Blocking a Pause on Funding for SNAP Food Assistance during Government Shutdown

On October 1, 2025, the U.S. federal government initiated a so-called “shutdown” led by congressional Democrats who — after having failed to reach an agreement with their Republican counterparts on appropriations legislation for the upcoming 2026 fiscal year — refused to accept a Republican-proposed Continuing Resolution that would have kept existing spending levels in place while negotiations proceeded.

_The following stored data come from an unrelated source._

(* ===== verification/Conductor.v ===== *)
(** * The conductor: [src/orchestration/conductor.go]

    A conductor runs one task: it prepares the context manager (task, prior
    conversation, resumed steps, the user's nudge, a first compaction),
    configures an executor with a guard against abandoned delegations, runs it,
    and reports how the run ended.  It is composed of the executor's [Run] and
    of any context manager with the capabilities of the interface
    [ContextManager]; [Window] is an instance.  Theorems: what is reported for
    every end of the executor's run, that nothing runs on an incoherent resume,
    and what the first prompt of a run holds.

    Parameters: the host ([World], a function of the prepared context manager,
    so that the executor's environment may depend on it), the model registry,
    the factories, the delegation registry, the blackboard as the tools leave
    it.  Context values and the tracker wired into the caller are left out. *)

From Stdlib Require Import ZArith QArith Lia.
From stdpp Require Import base gmap strings list sorting.
From S2P Require Import Prelude GoStr GoFloat AgentTypes Tokens Blackboard Nudges Fence Window WindowFacts Router ToolCache Watchdog ExecState Finish Executor ExecutorFacts RunFacts.
Open Scope sp4rk_scope.
Open Scope Z_scope.

(** ** The context manager and its optional capabilities:
    [src/orchestration/interfaces.go] *)

Class ContextManager `{Float64} (CM : Type) := {
  cm_SetTask : option (string -> CM -> CM);                           (** [TaskAware] *)
  cm_SetTaskWithBlocks : option (string -> list ContentBlock -> CM -> CM); (** [BlockTaskAware] *)
  cm_SetPriorConversation : option (list Message -> CM -> CM);        (** [ConversationAware] *)
  cm_SeedSteps : option (list Step -> CM -> CM);                      (** [StepSeedable] *)
  cm_SetPendingUserInterjection : option (string -> CM -> CM);        (** [InterjectionAware] *)
  cm_Compact : CM -> option (F * F) * CM;
  cm_type : string;                                                   (** ["%T"] *)
}.

(** [ExecutionStatus] *)
Inductive ExecutionStatus := StatusSuccess | StatusPartial | StatusFailed | StatusAborted | StatusCancelled | StatusPaused.

Record ExecutionResult := mkExecution {
  xr_Output : string;
  xr_Summary : string;
  xr_Steps : list Step;
  xr_Status : ExecutionStatus;
  xr_Blackboard : MapBlackboard;
  xr_Reflections : list Reflection;
}.

#[export] Instance status_eq_dec : EqDecision ExecutionStatus.
Proof. solve_decision. Defined.

Section conductor.
Context `{Float64} {CM : Type} `{!ContextManager CM}.

Record ConductorConfig := mkConductor {
  cc_Model : string;
  cc_Resolve : option (string -> ModelMetadata);                       (** [ModelRegistry] *)
  cc_ContextFactory : option (string -> ModelMetadata -> string -> CM);
  cc_SystemPrompt : option (string -> ModelMetadata -> string);
  cc_MaxSteps : Z;
  cc_HardCapTokens : Z;                                                (** [ToolResultBudget] *)
  cc_MaxFillFraction : F;
  cc_CircuitBreaker : CircuitBreakerConfig;
  cc_ToolCache : option ToolResultCache;
  cc_PerToolTruncation : option (gmap string ToolTruncationConfig);
  cc_ReasoningEffort : string;
  cc_PreWarningPercent : Z;
  cc_Streaming : bool;
  cc_VerifyOnEdit : option (history -> EditVerifyResult);
  cc_VerifyOnEditMaxOutputChars : Z;
  cc_NonCacheableTools : list string;
  cc_StopTools : list string;
  cc_ConversationHistory : list Message;
  cc_ResumeSteps : list Step;
  cc_ContentBlocks : list ContentBlock;
  cc_PendingUserInterjection : string;
  cc_PauseChecker : option (history -> bool);
  cc_ToolCallTimeout : Z;
  cc_ToolCallTimeoutExemptTools : option (list string);                (** [None]: nil *)
  cc_UserMessageSource : option (history -> string);
  cc_CompactOnStart : bool;
}.

Definition NewConductor (cfg : ConductorConfig) : ConductorConfig :=
  let '(mkConductor m r f sp steps hc mf cb tc pt re pw st ve vm nc so ch rs bl pu pc ct te us co) := cfg in
  mkConductor m r f sp (if steps =? 0 then 80 else steps) hc mf cb tc pt re pw st ve vm nc so ch rs bl pu pc ct te us co.

Definition SetReasoningEffort (effort : string) (cfg : ConductorConfig) : ConductorConfig :=
  let '(mkConductor m r f sp steps hc mf cb tc pt _ pw st ve vm nc so ch rs bl pu pc ct te us co) := cfg in
  mkConductor m r f sp steps hc mf cb tc pt effort pw st ve vm nc so ch rs bl pu pc ct te us co.

Definition Conductor_SetModel (model : string) (cfg : ConductorConfig) : ConductorConfig :=
  let '(mkConductor _ r f sp steps hc mf cb tc pt re pw st ve vm nc so ch rs bl pu pc ct te us co) := cfg in
  mkConductor model r f sp steps hc mf cb tc pt re pw st ve vm nc so ch rs bl pu pc ct te us co.

Variable cfg : ConductorConfig.

(** ** Preparing the context manager *)

Definition use {A} (capability : option A) (f : A -> CM) (cm : CM) : CM :=
  match capability with Some op => f op | None => cm end.

Definition setTaskOnContextManager (cm : CM) (message : string) (bs : list ContentBlock) : CM :=
  match bs, cm_SetTaskWithBlocks with
  | _ :: _, Some set => set message bs cm
  | _, _ => use cm_SetTask (fun set => set message cm) cm
  end.

Definition resolveMetadata : ModelMetadata :=
  let meta := match cc_Resolve cfg with Some resolve => resolve (cc_Model cfg) | None => no_meta end in
  if mm_ContextWindow meta =? 0
  then Router.mkMeta 128000 4096 (mm_Family meta) (mm_Protocol meta) "approximate" (mm_temperature meta)
         (mm_GuessedCapabilities meta)
  else meta.

Definition not_seedable : string :=
  "conductor: ResumeSteps configured (" +s+ itoa (Z.of_nat (length (cc_ResumeSteps cfg))) +s+
  " steps) but ContextManager " +s+ cm_type +s+ " does not implement StepSeedable; " +s+
  "the resumed steps could not be seeded into the prompt".

(** Everything before the executor: the context manager, and the percentages of
    a first compaction. *)
Definition prepare (message compactionStrategy : string) : res (CM * option (F * F)) :=
  match cc_ContextFactory cfg, cc_SystemPrompt cfg with
  | None, _ => Err "conductor: context factory not configured"
  | _, None => Err "conductor: system prompt factory not configured"
  | Some ContextFactory, Some SystemPrompt =>
      let compactionStrategy := if String.eqb compactionStrategy "" then "sliding_window" else compactionStrategy in
      let modelMeta := resolveMetadata in
      let systemPrompt := SystemPrompt message modelMeta in
      let cm := ContextFactory systemPrompt modelMeta compactionStrategy in
      let cm := setTaskOnContextManager cm message (cc_ContentBlocks cfg) in
      let cm := if bool_decide (cc_ConversationHistory cfg = []) then cm
                else use cm_SetPriorConversation (fun set => set (cc_ConversationHistory cfg) cm) cm in
      let seeded :=
        if bool_decide (cc_ResumeSteps cfg = []) then Some cm
        else match cm_SeedSteps with Some seed => Some (seed (cc_ResumeSteps cfg) cm) | None => None end in
      match seeded with
      | None => Err not_seedable
      | Some cm =>
          let cm := if String.eqb (cc_PendingUserInterjection cfg) "" then cm
                    else use cm_SetPendingUserInterjection (fun set => set (cc_PendingUserInterjection cfg) cm) cm in
          if cc_CompactOnStart cfg
          then let '(percents, cm) := cm_Compact cm in Ok (cm, percents)
          else Ok (cm, None)
      end
  end.

(** ** The executor *)

(** The setters of [src/agent/executor.go] that drop empty names. *)
Definition name_set (names : list string) : gset string :=
  list_to_set (List.filter (fun n => negb (String.eqb n "")) names).

Definition executor_config (availableTools : list string) : Config := {|
  maxSteps := cc_MaxSteps cfg;
  suppressAssistantEvents := false;
  streaming := cc_Streaming cfg;
  HardCapTokens := cc_HardCapTokens cfg;
  MaxFillFraction := cc_MaxFillFraction cfg;
  perToolTruncation := default ∅ (cc_PerToolTruncation cfg);
  nonCacheableTools := list_to_set defaultNonCacheableTools ∪ list_to_set (cc_NonCacheableTools cfg);
  mutationRequired := false;
  checklistGateEnabled := true;
  preWarningPercent := if 0 <? cc_PreWarningPercent cfg then cc_PreWarningPercent cfg else 0;
  stopTools := name_set (cc_StopTools cfg);
  verifyOnEditCap :=
    match cc_VerifyOnEdit cfg with
    | Some _ => if 0 <? cc_VerifyOnEditMaxOutputChars cfg then cc_VerifyOnEditMaxOutputChars cfg else DefaultVerifyOnEditCap
    | None => 0
    end;
  watchdog := mkWatch (match cc_PauseChecker cfg with Some _ => true | None => false end) (cc_ToolCallTimeout cfg)
    (match cc_ToolCallTimeoutExemptTools cfg with
     | Some names => name_set names
     | None => defaultToolCallTimeoutExemptTools
     end);
  taskTools := availableTools;
  resumeSteps := cc_ResumeSteps cfg;
|}.

Definition new_executor : Executor := NewExecutor (cc_CircuitBreaker cfg) (cc_ToolCache cfg).

Definition pending_error (pending : list string) : string :=
  "you have " +s+ itoa (Z.of_nat (length pending)) +s+ " pending async delegation(s): " +s+ join ", " pending +s+
  ". Call cancel_delegation for each if you no longer need them, or wait for them to complete via read_step_output " +s+
  "before calling finish".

As the shutdown neared the end of its first month in late October 2025, the Trump administration said that the federal government:

  • would not have enough money to pay the full $8.5-to-$9 billion in Supplemental Nutrition Assistance Program (SNAP) benefits for the program’s 42 million beneficiaries in November, and
  • lacked legal authority to cover SNAP shortfalls by diverting money from other emergency-contingency funds

On October 28, 2025, a group of Democratic Governors and Attorneys General from 25 states and the District of Columbia filed a lawsuit aimed at thwarting the Trump administration’s plan to suspend or curtail the distribution of SNAP benefits in November. Presiding over the case was Judge Talwani, who said in an October 30 hearing on the matter of funding for SNAP: “Right now, Congress has put money in an emergency fund for an emergency, and it’s hard for me to understand how this isn’t an emergency when there’s no money and a lot of people are needing their SNAP benefits.” She further claimed that it was the Trump administration’s duty to “figure out how you’re going to stretch that emergency money for now.”

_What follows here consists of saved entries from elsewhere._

Definition send (d : StreamDelta) (s : stream_state) : stream_state + string * stream_state :=
  let s' := mkStream (ss_content s) (ss_refusal s) (ss_reasoning s) (ss_tools s) (ss_finish s) (ss_usage s) (ss_sent s ++ [d]) in
  match sink (ss_sent s) d with Some e => inr (e, s') | None => inl s' end.
Definition append_content (t : string) (s : stream_state) : stream_state :=
  mkStream (ss_content s +s+ t) (ss_refusal s) (ss_reasoning s) (ss_tools s) (ss_finish s) (ss_usage s) (ss_sent s).
Definition append_refusal (t : string) (s : stream_state) : stream_state :=
  mkStream (ss_content s) (ss_refusal s +s+ t) (ss_reasoning s) (ss_tools s) (ss_finish s) (ss_usage s) (ss_sent s).
Definition append_reasoning (t : string) (s : stream_state) : stream_state :=
  mkStream (ss_content s) (ss_refusal s) (ss_reasoning s +s+ t) (ss_tools s) (ss_finish s) (ss_usage s) (ss_sent s).
Definition add_tools (tools : list tool_delta) (s : stream_state) : stream_state :=
  mkStream (ss_content s) (ss_refusal s) (ss_reasoning s) (fold_left add_fragment tools (ss_tools s)) (ss_finish s) (ss_usage s) (ss_sent s).
Definition set_finish (f : string) (s : stream_state) : stream_state :=
  mkStream (ss_content s) (ss_refusal s) (ss_reasoning s) (ss_tools s) (if String.eqb f "" then ss_finish s else f) (ss_usage s) (ss_sent s).
Definition set_usage (u : option TokenUsage) (s : stream_state) : stream_state :=
  mkStream (ss_content s) (ss_refusal s) (ss_reasoning s) (ss_tools s) (ss_finish s) (default (ss_usage s) u) (ss_sent s).

(** A piece of text: nothing when it is empty, else it is kept and sent. *)
Definition deliver (t : string) (keep : string -> stream_state -> stream_state) (d : string -> StreamDelta) (s : stream_state)
    : stream_state + string * stream_state :=
  if String.eqb t "" then inl s else send (d t) (keep t s).
Definition then_ (r : stream_state + string * stream_state) (f : stream_state -> stream_state + string * stream_state) :=
  match r with inl s => f s | inr e => inr e end.

Definition choice_step (s : stream_state) (c : choice_delta) : stream_state + string * stream_state :=
  if negb (cd_index c =? 0) then inl s
  else then_ (deliver (cd_content c) append_content DText s) (fun s =>
       then_ (deliver (cd_refusal c) append_refusal DText s) (fun s =>
       then_ (deliver (extractReasoningContent (cd_raw c)) append_reasoning DReasoning s) (fun s =>
       inl (set_finish (cd_finish c) (add_tools (cd_tools c) s))))).
Fixpoint choices_loop (l : list choice_delta) (s : stream_state) : stream_state + string * stream_state :=
  match l with [] => inl s | c :: l => then_ (choice_step s c) (choices_loop l) end.
Fixpoint chunks_loop (l : list chunk) (s : stream_state) : stream_state + string * stream_state :=
  match l with [] => inl s | c :: l => then_ (choices_loop (ck_choices c) (set_usage (ck_usage c) s)) (chunks_loop l) end.

(** The calls in the order of their indices. *)
Definition stream_calls (tools : gmap Z streamToolCall) : list AgentTypes.ToolCall :=
  omap (fun i => match tools !! i with Some acc => Some (AgentTypes.mkToolCall (st_id acc) (st_name acc) (st_args acc)) | None => None end)
    (merge_sort Z.le (map fst (map_to_list tools))).

Definition unexpected_eof : wire_error := mkWireError "openai chat completion (stream): unexpected EOF" None true false "eof".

On October 31, 2025, Talwani issued a temporary restraining order declaring that the administration’s projected “suspension of SNAP benefits” — coupled with its stated refusal to use contingency-fund resources to cover SNAP budget shortfalls — was “unlawful.” Moreover, Talwani’s TRO directed government officials to “advise the court whether they will authorize at least reduced SNAP benefits for November and, if so, their timeline for determining whether to authorize only reduced SNAP benefits using the Contingency Funds or to authorize full SNAP benefits using both the Contingency Funds and additional available funds.”

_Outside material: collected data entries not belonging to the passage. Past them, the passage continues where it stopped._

Lemma event_step_gathered evs sent ev :
  fatal ev = None ->
  match heard sent (opt_list (event_delta ev)) with
  | (sent', None) => event_step sink providerName (gathered evs sent) ev = inl (gathered (evs ++ [ev]) sent')
  | (sent', Some e) => exists s, event_step sink providerName (gathered evs sent) ev = inr ((e, None), s) /\ es_sent s = sent'
  end.
Proof.
  destruct ev as [t d item c m r]. unfold fatal, gathered. rewrite !said_snoc, done_items_snoc, terminals_snoc.
  unfold event_step, event_delta, is_refusal, is_summary, is_done, is_terminal, is_text, is_event, text_event, refusal_event, reasoning_event, done_event.
  cbn [es_text es_refusal es_reasoning es_done es_terminal es_sent ev_type ev_delta ev_item ev_code ev_message ev_response].
  repeat match goal with |- context [String.eqb t ?x] => destruct (String.eqb_spec t x) as [->|?] end; try discriminate; intros _;
    cbn [String.eqb Ascii.eqb Bool.eqb orb andb negb]; destruct (String.eqb_spec d "") as [->|Hd]; cbn [opt_list].
  all: rewrite ?sapp_nil_r, ?app_nil_r; unfold heard, forward, opt_list; cbn [accept es_text es_refusal es_reasoning es_done es_terminal es_sent].
  all: destruct sink as [f|]; [try match goal with |- context [match ?u with Some _ => _ | None => _ end] => destruct u end|]; eauto.
Qed.

Lemma events_loop_gathered rest evs sent :
  Forall (fun ev => fatal ev = None) rest ->
  match heard sent (omap event_delta rest) with
  | (sent', None) => events_loop sink providerName rest (gathered evs sent) = inl (gathered (evs ++ rest) sent')
  | (sent', Some e) => exists s, events_loop sink providerName rest (gathered evs sent) = inr ((e, None), s) /\ es_sent s = sent'
  end.
Proof.
  revert evs sent. induction rest as [|ev rest IH]; intros evs sent Hr.
  - cbn [omap list_omap events_loop]. rewrite app_nil_r. unfold heard. by destruct sink.
  - apply Forall_cons in Hr as [Hev Hr]. assert (omap event_delta (ev :: rest) = opt_list (event_delta ev) ++ omap event_delta rest) as ->.
    { cbn [omap list_omap]. by destruct (event_delta ev). }
    rewrite heard_app. pose proof (event_step_gathered evs sent ev Hev) as Hstep. cbn [events_loop].
    destruct (heard sent (opt_list (event_delta ev))) as [sent' [e|]].
    + destruct Hstep as (s & -> & Hs). by exists s.
    + rewrite Hstep. specialize (IH (evs ++ [ev]) sent' Hr). by rewrite <- app_assoc in IH.
Qed.
End events.

(** ** What the last event leaves out *)

Section whole.
(** The client library joins the [output_text] parts of the messages. *)
Variable OutputText : response -> string.
Hypothesis joins_texts : forall r, OutputText r = done_text (rs_output r).

Definition with_output (items : list output_item) (r : response) : response :=
  mkResponse items (rs_status r) (rs_incomplete r) (rs_usage r) (rs_error_code r) (rs_error_message r).
Definition reasonings (items : list output_item) : list output_item := List.filter (is_item "reasoning") items.
Definition calls_in (items : list output_item) : list output_item := List.filter (is_item "function_call") items.
Definition all_refusals (items : list output_item) : list string := flat_map refusals (List.filter (is_item "message") items).
Definition has_id (item : output_item) : bool := is_set (oi_id item).

Lemma collect_spec items :
  fold_left collect items (mkCollected [] [] [] []) =
  mkCollected (List.filter is_set (map responsesReasoningSummary (reasonings items))) (all_refusals items)
    (map kept_reasoning (List.filter has_id (reasonings items))) (map kept_call (calls_in items)).
Proof.
  induction items as [|item items IH] using rev_ind; [done|].
  rewrite fold_left_app, IH. unfold reasonings, all_refusals, calls_in. rewrite !List.filter_app. cbn [fold_left List.filter]. unfold collect.
  unfold is_item. destruct (String.eqb_spec (oi_type item) "reasoning") as [E|_].
  - rewrite E. cbn [String.eqb Ascii.eqb Bool.eqb co_reasoning co_refusals co_items co_calls]. rewrite !app_nil_r, map_app, !List.filter_app, map_app.
    cbn [map List.filter]. unfold has_id, is_set. f_equal.
    + by destruct (String.eqb (responsesReasoningSummary item) ""); rewrite ?app_nil_r.
    + by destruct (String.eqb (oi_id item) ""); rewrite ?app_nil_r.
  - cbn [app]. rewrite !app_nil_r. destruct (String.eqb_spec (oi_type item) "function_call") as [E|_].
    + rewrite E. cbn [String.eqb Ascii.eqb Bool.eqb co_reasoning co_refusals co_items co_calls]. by rewrite app_nil_r, map_app.
    + destruct (String.eqb (oi_type item) "message"); cbn [co_reasoning co_refusals co_items co_calls]; rewrite ?app_nil_r; [|done].
      rewrite flat_map_app. cbn [flat_map]. by rewrite !app_nil_r.
Qed.

(** The pieces agree with the items: each part of the answer was streamed as it
    is in the items or not at all, and the items can be told apart. *)
Record agrees (items : list output_item) (text refusal reasoning : string) : Prop := {
  ag_text : done_text items <> "" -> text = done_text items \/ (text = "" /\ refusal = "");
  ag_refusal : done_text items = "" -> text = "" /\ refusal = join nl (all_refusals items);
  ag_reasoning : reasoning = "" \/ reasoning = done_reasoning items;
  ag_calls : NoDup (map oi_call_id (calls_in items)) /\ "" ∉ map oi_call_id (calls_in items);
  ag_items : NoDup (map oi_id (List.filter has_id (reasonings items)));
}.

The issue of federal funding for SNAP benefits became moot when the government shutdown ended on November 12, 2025.

Footnotes:


  1. https://www.fedbar.org/massachusetts-chapter//wp-content/uploads/sites/50/2019/10/Summer-2014-Newsletter-pdf.pdf
    https://ballotpedia.org/Indira_Talwani
  2. The United States Citizenship and Immigration Services (USCIS) defines the term “humanitarian parole” as a legal mechanism with the following characteristics:

    “Parole allows an individual, who may be inadmissible or otherwise ineligible for admission into the United States, to be paroled into the United States for a temporary period. The Immigration and Nationality Act (INA) allows the secretary of homeland security to use their discretion to parole any alien applying for admission into the United States temporarily for urgent humanitarian reasons or significant public benefit. An individual who is paroled into the United States has not been formally admitted into the United States for purposes of immigration law. Parole is not intended to be used solely to avoid normal visa processing procedures and timelines, to bypass inadmissibility waiver processing, or to replace established refugee processing channels.”